As with most Maldivian resorts, Maalifushi by Como has a mix of overwater and beachfront bungalows. But where it differs is in its fundamental premise. This isn’t just a tropical escape – it’s a place to detox too.
If truth be told, my first impressions of Maalifushi were all over the place. I could say that’s because I knew little about the resort but this is my standard procedure for writing a review – I like to base everything on my own encounter, and to a great degree, it should be subjective. In the case of Maalifushi by Como, things were not that straightforward because it isn’t a luxury resort, at least not in the conventional sense. What it is, is the next step in travel – an experiential escape.
What am I on about? Let’s start from the beginning. The seaplane flight out to this remote atoll must have taken close to an hour, which is pretty much the limit of what you should have to endure in a loud propeller plane fitted with so many seats you barely have any leg room. What’s more, the pilot took our flimsy DHC-6 Twin Otter to a crazily high cruising altitude and even though this might have made the ride smoother, it also caused me anxiety. To pass the time, I picked up the inflight magazine, at which point a Korean passenger to my left offered a few pointers of his own.
“Did you know that Maalifushi is the first resort to open in the Thaa Atoll?” he asks, without waiting for an answer. “It’s so remote that the airline actually had to make a couple of test runs just to gauge how much fuel they’d need.”
“When was that?” I ask.
“Can’t be more than three months ago.”
Here was my first indication that Como is unafraid to do things differently. Rather than establish Maalifushi near Malé like most other resorts (they do have a sister property called Cocoa Island that’s a 30-minute boat ride from the airport), they decided to break out and go where no one has gone before – the most pristine and undeveloped atoll, where the fishing, sailing, surfing, and snorkelling is awe-inspiring. They must have also figured that there are enough resorts in the Maldives geared up for honeymooners (again Cocoa offers that) and decided it was high time for something different – a place for families and the health-conscious.
The General Manager, Andrew Drummond, tells me over drinks one evening that this is because, “[Christina Ong], the owner of Como Hotels and Resorts, wanted to keep a sense of the island being an ultimate escape where the idea of well-being is paramount.”
Como proposes a holistic approach to a holiday, one that is primarily restorative. So for just 700 USD per person per day, you’ll be offered three nutritious healthy meals, a couple of detox smoothies, a 60-minute spa session, two daily yoga or Pilates classes (one of which can be private), free surfing as well as complimentary snorkelling equipment to be used at will. Of course, you don’t have to do all that and there are more devilish alternatives, but if you go down the pious route you’ll end up returning from your holiday relaxed, recharged and happy (especially with yourself).
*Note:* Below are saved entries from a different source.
(** * Autonomous Onboarding Orchestrator: the workflow-correctness core

    A shallow embedding of the rule engine of the orchestrator
    (escalation logic, task assignment, integration lifecycle validation,
    audit trail and its query route) and the properties the specification
    states about it.

    Conventions of the embedding:
    - JavaScript numbers that the code computes are integers here; a number
      that may be [NaN] is a [JsNum].
    - A date string is represented by the time value [new Date(s)] gives it
      (milliseconds since the epoch), or [InvalidDate] when it does not
      parse; an absent (or empty, hence falsy) string is [None].
    - The clock ([new Date()]), the host's local-midnight normalisation
      ([setHours(0,0,0,0)]), [process.env] and the persistence client are
      explicit arguments.
    - Plain JS objects used as maps are [gmap]s with string keys.
    - Code that awaits the database or the notification webhook passes
      the outside world along explicitly; the services are arguments. *)

From Stdlib Require Import ZArith Lia Bool List String Ascii.
From Stdlib Require Import DecimalString DecimalPos.
From Stdlib Require Import Sorting.Sorted.
From stdpp Require Import base tactics option list strings gmap.

Local Open Scope Z_scope.

(** ** JavaScript values and primitives used by the sources *)

Module Js.

(** A JS number that is either an integer or NaN. *)
Inductive JsNum : Type :=
| Num (z : Z)
| NaN.

(** Relational operators: every comparison with NaN is false. *)
Definition le (a b : JsNum) : bool :=
  match a, b with Num x, Num y => x <=? y | _, _ => false end.
Definition lt (a b : JsNum) : bool :=
  match a, b with Num x, Num y => x <? y | _, _ => false end.
Definition ge (a b : JsNum) : bool :=
  match a, b with Num x, Num y => y <=? x | _, _ => false end.
Definition gt (a b : JsNum) : bool :=
  match a, b with Num x, Num y => y <? x | _, _ => false end.

(** Arithmetic propagates NaN. *)
Definition lift1 (f : Z -> Z) (x : JsNum) : JsNum :=
  match x with Num z => Num (f z) | NaN => NaN end.
Definition lift2 (f : Z -> Z -> Z) (x y : JsNum) : JsNum :=
  match x, y with Num a, Num b => Num (f a b) | _, _ => NaN end.

Definition add : JsNum -> JsNum -> JsNum := lift2 Z.add.
Definition sub : JsNum -> JsNum -> JsNum := lift2 Z.sub.
Definition mul : JsNum -> JsNum -> JsNum := lift2 Z.mul.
By the way, the whole Zen approach also applies to the island’s natural environment – Como allows the indigenous fauna and flora to flourish. So even though you might be hoping to spot a manta ray or come across an iguana or two, you’d best prepare yourself for the sight of millipedes and lizards and once you accept that you’re an alien in these parts, you may even get lucky, as we did, and come across a whale shark.
The main downside of the Maalifushi, in my opinion, is that it wasn’t built from scratch. Instead, Ong and her billionaire Malaysian businessman and property tycoon husband, Ong Beng Seng, rescued the bankrupt development of a former Regent project and went about Como-ising it with their eco-friendly understatement. The most important visual transformation was to change the heavy Regent palette of dark wood to more neutral shades that Japanese architect, Koichiro Ikebuchi, says “better showcase the natural colours of the surrounding sky and sea.” You’ll still find traces of Regent in the dark window frames and mirror surrounds but otherwise the aesthetic has been refined and pared-back with lime-washed furniture and comfortable four-poster beds decorated with swathes of netting.
Though Como likes to brag about how all but six of the 59 accommodations at Maalifushi come with a pool, these are more plunge pools than swimming pools. On the other hand, the bathrooms are joyously large and the bath products are sublime. Made by their international sister brand, Como Shambhala, these little magic potions of eucalyptus, camphor and bergamot smell so good that I went and bought out their entire supply at the spa.
One last oddity you should be aware of is that the beach villas do not have a direct view of the sea. Instead, they’re surrounded by a jungle-like abundance of palms, hibiscus and raw, natural undergrowth. Apparently, this is very popular with Arab clients who prefer privacy to open views but luckily there are the over-water accommodations for those who don’t fit this bill.
All in all, Maalifushi presents a splendid concept and one that is quite unique. Once I learnt to get over the visual shortcomings inherited from the Regent and started appreciating the surfing, detox, yoga and health-centred philosophy of this family-friendly resort, I had an incredible holiday. Best of all, it didn’t break the bank.